What Do You Know?

Tracking patent portfolios is not only critical for growth, it's necessary for survival.

When one of Mobility Electronics Inc.’s major customers decided to switch to a competitor’s product five years ago, the potential defection galvanized top management. Not only would it mean up to $10 million in lost revenue annually, says executive vice president and CFO Joan Brubacher, but Mobility held the patent on the product in question — a universal power adapter.

That fact didn’t sway competitor Comarco Inc., which Mobility immediately confronted. But it convinced the Scottsdale, Arizona-based company to launch a multi-million-dollar lawsuit. That ended in a settlement allowing both firms to use each other’s technology without licenses. It also convinced Brubacher to institute a formal process for managing patents — even though the managerial time commitment equates to a monthly expense of more than $60,000.

Until the Comarco suit, “there was no real process for determining which developments to patent and in which jurisdictions,” says Brubacher. “That litigation made us aware of how important intellectual-property diligence, not just the pursuit of patents, is to our business.”

As the Mobility example illustrates, keeping tabs on what patents a company holds, what they are worth, and whether anyone is encroaching on them may sound straightforward. But with millions of patents active worldwide, monitoring patent portfolios is a complex task — one to which many companies give short shrift. Part of the problem is that patent valuation is not currently required in any regulatory report. In addition, many companies — especially those with small but growing patent portfolios — have a false sense of security regarding these assets.
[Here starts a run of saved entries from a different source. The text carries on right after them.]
Lemma V1_install_succeeds e w :
  answers_ok e (keys_of e V1.urlsToCache) = true ->
  exists l,
    all_ok (map (fun k => (k, net e k)) (keys_of e V1.urlsToCache)) = Some l /\
    V1.install_listener e w =
    (Fulfilled tt,
     mkWorld (update_cache V1.CACHE_NAME (put_all l) (opened V1.CACHE_NAME (storage w)))
       (streams w)
       (trace w ++
        [Console LLog ["Service Worker: Installing..."];
         CacheOpen V1.CACHE_NAME;
         Console LLog ["Service Worker: Caching files"];
         CacheAddAll V1.CACHE_NAME (keys_of e V1.urlsToCache)] ++
        map NetFetch (keys_of e V1.urlsToCache) ++
        [Console LLog ["Service Worker: Installation complete"]; SkipWaiting])).
Proof.
  intros H. unfold V1.install_listener, then_, catch_, bind, console, emit.
  rewrite open_run. cbn [storage streams trace].
  destruct (addAll_succeeds V1.CACHE_NAME V1.urlsToCache e
              (mkWorld (opened V1.CACHE_NAME (storage w)) (streams w)
                 (((trace w ++ [Console LLog ["Service Worker: Installing..."]]) ++
                   [CacheOpen V1.CACHE_NAME]) ++
                  [Console LLog ["Service Worker: Caching files"]])) H)
    as [l [Hl Hrun]].
  exists l. split; [exact Hl|]. cbn [storage streams trace] in Hrun. rewrite Hrun.
  unfold skipWaiting, bind, emit, resolve, ret. cbn [storage streams trace].
  rewrite <- !app_assoc. reflexivity.
Qed.

(** An opened store that was not there before is empty. *)
Lemma lookup_opened (name n key : string) (w : World) l t :
  lookup_store n key (mkWorld (opened name (storage w)) l t) = lookup_store n key w.
Proof.
  unfold lookup_store, opened. simpl.
  destruct (find_cache name (storage w)) eqn:F; [reflexivity|].
  induction (storage w) as [|[m c] s IH]; simpl in *.
  - destruct (String.eqb name n); [apply lookup_empty | reflexivity].
  - destruct (String.eqb m name) eqn:N; [discriminate|].
    destruct (String.eqb m n); [reflexivity | apply IH, F].
Qed.

(** ** Retiring stores *)

Lemma find_cache_None_filter (name : string) (s : list (string * gmap string ResponseData)) :
  find_cache name s = None ->
  List.filter (fun nc => negb (String.eqb (fst nc) name)) s = s.
Proof.
  induction s as [|[n c] s IH]; simpl; [reflexivity|].
  destruct (String.eqb n name); [discriminate|]. intros H. simpl. rewrite (IH H). reflexivity.
Qed.

Lemma delete_storage (name : string) e w :
  storage (snd (caches_delete name e w)) =
  List.filter (fun nc => negb (String.eqb (fst nc) name)) (storage w).
Proof.
  unfold caches_delete. run.
  destruct (find_cache name (storage w)) eqn:F; simpl; [reflexivity|].
  symmetry. apply find_cache_None_filter, F.
Qed.

Lemma delete_streams (name : string) e w :
  streams (snd (caches_delete name e w)) = streams w.
Proof.
  unfold caches_delete. run. destruct (find_cache name (storage w)); reflexivity.
Qed.

Lemma filter_filter {A} (f g : A -> bool) (l : list A) :
  List.filter f (List.filter g l) = List.filter (fun x => g x && f x) l.
Proof.
  induction l as [|x l IH]; simpl; [reflexivity|].
  destruct (g x); simpl; [destruct (f x)|]; rewrite IH; reflexivity.
Qed.

Lemma filter_all {A} (f : A -> bool) (l : list A) :
  (forall x, f x = true) -> List.filter f l = l.
Proof.
  intros H. induction l as [|x l IH]; simpl; [reflexivity|]. rewrite H, IH. reflexivity.
Qed.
But several trends are converging to change those attitudes. For example, recent patent cases involving Ebay and Research in Motion have highlighted the practices of so-called patent trolls, companies that use patents solely as bargaining chips. At the same time, the risk that a patent dispute could cause a precipitous decline in a company’s value is increasingly. In April, for example, Momenta Pharmaceuticals’s stock slid 15 percent after an appeals court sent a patent dispute back to the U.S. District Court.

Global commerce means that patent infringement can occur anywhere, putting U.S. companies at the mercy of foreign courts. In some countries, says Ron Foster, CFO of FormFactor Inc., a Livermore, California-based maker of probe cards used in inspecting semiconductors, there is a “clear home-court advantage.” American companies, he adds, “better be able to protect themselves.” Foster knows of what he speaks: FormFactor sued Phicom, a Korean company that also sells probe cards, for patent infringement last year. Initially the Korean patent office backed the U.S. company, only to have an appeals court overturn three of the decisions. The Korean Supreme Court will now review the case.

Cease and Desist

Obviously, some companies are adept at managing patents. IBM, for example, has a global staff of 200 supplemented by a customized Lotus Notes database that tracks its intellectual property (IP) — assets that bring in more than a billion dollars a year in licensing fees. But for many companies, the process has taken a backseat to growing the business. In fact, only 31 percent of private companies in a new survey by PricewaterhouseCoopers have formal processes to manage their patents.